Lemma head_position m : hdr_ok (metadata m) -> (length (head_bits m) mod 8)%nat = flag_position m.
Proof using.
  intros Hd. rewrite length_head by done. unfold flag_position. rewrite <- !Nat.add_assoc, Nat.mul_comm, Nat.add_comm.
  by rewrite Nat.Div0.mod_add.
Qed.

Lemma with_codes_arrays d h : arrays_ok h -> arrays_ok ((with_codes d h) <| display_maximum_luminance := display_maximum_luminance d |>).
Proof using. done. Qed.

Lemma with_display_arrays d h : hdr_ok d -> arrays_ok h -> arrays_ok (with_display d h).
Proof using.
  intros Hd (H1 & H2 & H3 & H4). pose proof (length_percentiles d Hd) as Lp. destruct Hd, ok_arrays as (D1 & D2 & D3 & D4).
  unfold arrays_ok, with_display, with_colours, with_percentiles, with_maxscl.
  cbn [maxscl maxrgb_percentages maxrgb_percentiles tone_mapping with_codes].
  split; [|split; [|split; [|done]]].
  - transitivity (length (overwrite 3 (maxscl d) (maxscl h))); [done|]. by rewrite length_overwrite by lia.
  - transitivity (length (overwrite (length (percentiles d)) (percentiles d).*1 (maxrgb_percentages h))); [done|].
    rewrite length_overwrite; rewrite ?length_fmap; lia.
  - transitivity (length (overwrite (length (percentiles d)) (percentiles d).*2 (maxrgb_percentiles h))); [done|].
    rewrite length_overwrite; rewrite ?length_fmap; lia.
Qed.

Lemma reads_one e h (o : Reader unit) X h' : reads e h o X tt h' -> reads e h (for_lt 1 (fun _ => o)) X tt h'.
Proof using.
  intros H. change (for_lt 1 (fun _ => o)) with (o ;; mret tt). rewrite <- (app_nil_r X).
  eapply reads_bind; [exact H|apply reads_ret].
Qed.

Lemma reads_head m h : itu_ok m -> arrays_ok h -> reads 0 h before_tone (head_bits m) 1 (with_display (metadata m) h).
Proof using bytes_src.
  intros [Hd Hl _ Ht Hm] Ha. unfold before_tone, head_bits. cbv zeta.
  assert (M : forall k, (k mod 8 < 8)%nat) by (intros; apply Nat.mod_upper_bound; lia).
  eapply reads_bind; [by apply reads_codes|].
  assert (L0 : length (code_bits (metadata m)) = 56%nat) by (unfold code_bits; by rewrite !length_app, !length_bits).
  rewrite L0. change ((0 + 56) mod 8)%nat with 0%nat.
  eapply reads_bind; [apply reads_windows; done|]. rewrite length_bits. change ((0 + 2) mod 8)%nat with 2%nat. change (value (bits 2 1)) with 1.
  eapply reads_step; [apply reads_ret|].
  eapply reads_bind; [apply reads_luminance; [done|destruct Hd; lia]|].
  eapply reads_bind; [apply reads_peak; [done|apply M|done]|].
  eapply reads_bind; [apply reads_one, reads_colours; [done|apply M|done|by apply with_codes_arrays]|].
  rewrite <- (app_nil_r (peak_bits (mastering m))).
  eapply reads_bind; [apply reads_peak; [done|apply M|done]|]. apply reads_ret.
Qed.

Lemma reads_message m h : itu_ok m -> arrays_ok h -> flag_position m <> 7%nat ->
  reads 0 h (itu_t_t35 src) (itu_bits m) tt (with_metadata (metadata m) h).
Proof using bytes_src.
  intros Hok Ha H7 pre T s He Hs Hh. rewrite parser_split, itu_bits_split in *. revert pre T s He Hs Hh.
  fold (HdrRead.reads src 0 h (before_tone ≫= (fun windows => for_lt windows (fun _ => window_tone_mapping src)))
    (head_bits m ++ tone_bits (tone_mapping (metadata m)) ++ saturation_bits (saturation m)) tt (with_metadata (metadata m) h)).
  destruct (Hok) as [Hd _ Hc _ _]. eapply reads_bind; [by apply reads_head|].
  rewrite Nat.add_0_l, head_position by done. apply reads_one.
  eapply reads_eq; [apply reads_tone; [done| |done|by apply with_display_arrays|done|done]|done|done|done].
  destruct (flag_position_odd m) as [|[|[|]]]; auto. done.
Qed.

Lemma parse_reads m h T : itu_ok m -> arrays_ok h -> flag_position m <> 7%nat -> stream_bits src = itu_bits m ++ T ->
  Exynos_parsing_user_data_registered_itu_t_t35 src h = Some (0, with_metadata (metadata m) h).
Proof using bytes_src.
  intros Hok Ha H7 Es. unfold Exynos_parsing_user_data_registered_itu_t_t35.
  by rewrite (reads_message m h Hok Ha H7 [] T).
Qed.

(** ** The flag in the last bit of a byte *)

(** After the flag the next bit is taken for the flag of the saturation. *)
Lemma tone_lost pre b c T s : (length pre mod 8 = 7)%nat -> reads_at src pre (b :: c :: T) s ->
  exists s', window_tone_mapping src s = Some (Some tt, s') /\ hdr s' = set_tone_of ((tone_mapping (hdr s)) <| tone_mapping_flag := 0 |>) (hdr s).
Proof using bytes_src.
  intros H7 Hs. set (t := (tone_mapping (hdr s)) <| tone_mapping_flag := 0 |>). set (h := set_tone_of t (hdr s)).
  pose proof (reads_at_forward src pre [b] (c :: T) s (hdr s) Hs) as H1. set (s1 := forward 1 (hdr s) s).
  change (reads_at src (pre ++ [b]) (c :: T) s1) in H1.
  set (s2 := {| bit_offset := bit_offset s1; extraBit := extraBit s1; hdr := h |}).
  assert (E1 : flag_bit src s = Some (Some (if b then 2 ^ 0 else 0), s1)) by exact (reads_flag_bit src bytes_src 7 (hdr s) b ltac:(lia) pre _ s H7 Hs eq_refl).
  assert (H0 : (length (pre ++ [b]) mod 8 = 0)%nat).
  { rewrite length_app. simpl length. rewrite <- Nat.Div0.add_mod_idemp_l, H7. done. }
  assert (X0 : extraBit s1 = 0) by (destruct H1 as (_ & _ & ->); by rewrite <- (Nat2Z.inj_mod _ 8), H0).
  assert (E2 : flag src s2 = Some (Some (Z.b2z c), forward 1 h s2)).
  { refine (reads_flag src bytes_src 0 h c ltac:(lia) (pre ++ [b]) T s2 H0 _ eq_refl). exact H1. }
  assert (Ew : window_tone_mapping src s = (saturation ← flag src; if negb (saturation =? 0) then skip 6 else mret tt) s2).
  { unfold window_tone_mapping. unfold mbind at 1, Reader_bind at 1. rewrite E1.
    unfold mbind at 1, Reader_bind at 1, reader at 1. rewrite X0. by destruct b. }
  rewrite Ew. unfold mbind, Reader_bind. rewrite E2. destruct c; [exists (forward 6 h (forward 1 h s2))|exists (forward 1 h s2)]; done.
Qed.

□ □ □ □ □

Exercise ▸ Retype, exactly and in full, the lines above from the one containing "by rewrite (reads_message" through the one containing "assert (E1 : flag_bit".

Answer for the task ▸
  by rewrite (reads_message m h Hok Ha H7 [] T).
Qed.

(** ** The flag in the last bit of a byte *)

(** After the flag the next bit is taken for the flag of the saturation. *)
Lemma tone_lost pre b c T s : (length pre mod 8 = 7)%nat -> reads_at src pre (b :: c :: T) s ->
  exists s', window_tone_mapping src s = Some (Some tt, s') /\ hdr s' = set_tone_of ((tone_mapping (hdr s)) <| tone_mapping_flag := 0 |>) (hdr s).
Proof using bytes_src.
  intros H7 Hs. set (t := (tone_mapping (hdr s)) <| tone_mapping_flag := 0 |>). set (h := set_tone_of t (hdr s)).
  pose proof (reads_at_forward src pre [b] (c :: T) s (hdr s) Hs) as H1. set (s1 := forward 1 (hdr s) s).
  change (reads_at src (pre ++ [b]) (c :: T) s1) in H1.
  set (s2 := {| bit_offset := bit_offset s1; extraBit := extraBit s1; hdr := h |}).
  assert (E1 : flag_bit src s = Some (Some (if b then 2 ^ 0 else 0), s1)) by exact (reads_flag_bit src bytes_src 7 (hdr s) b ltac:(lia) pre _ s H7 Hs eq_refl).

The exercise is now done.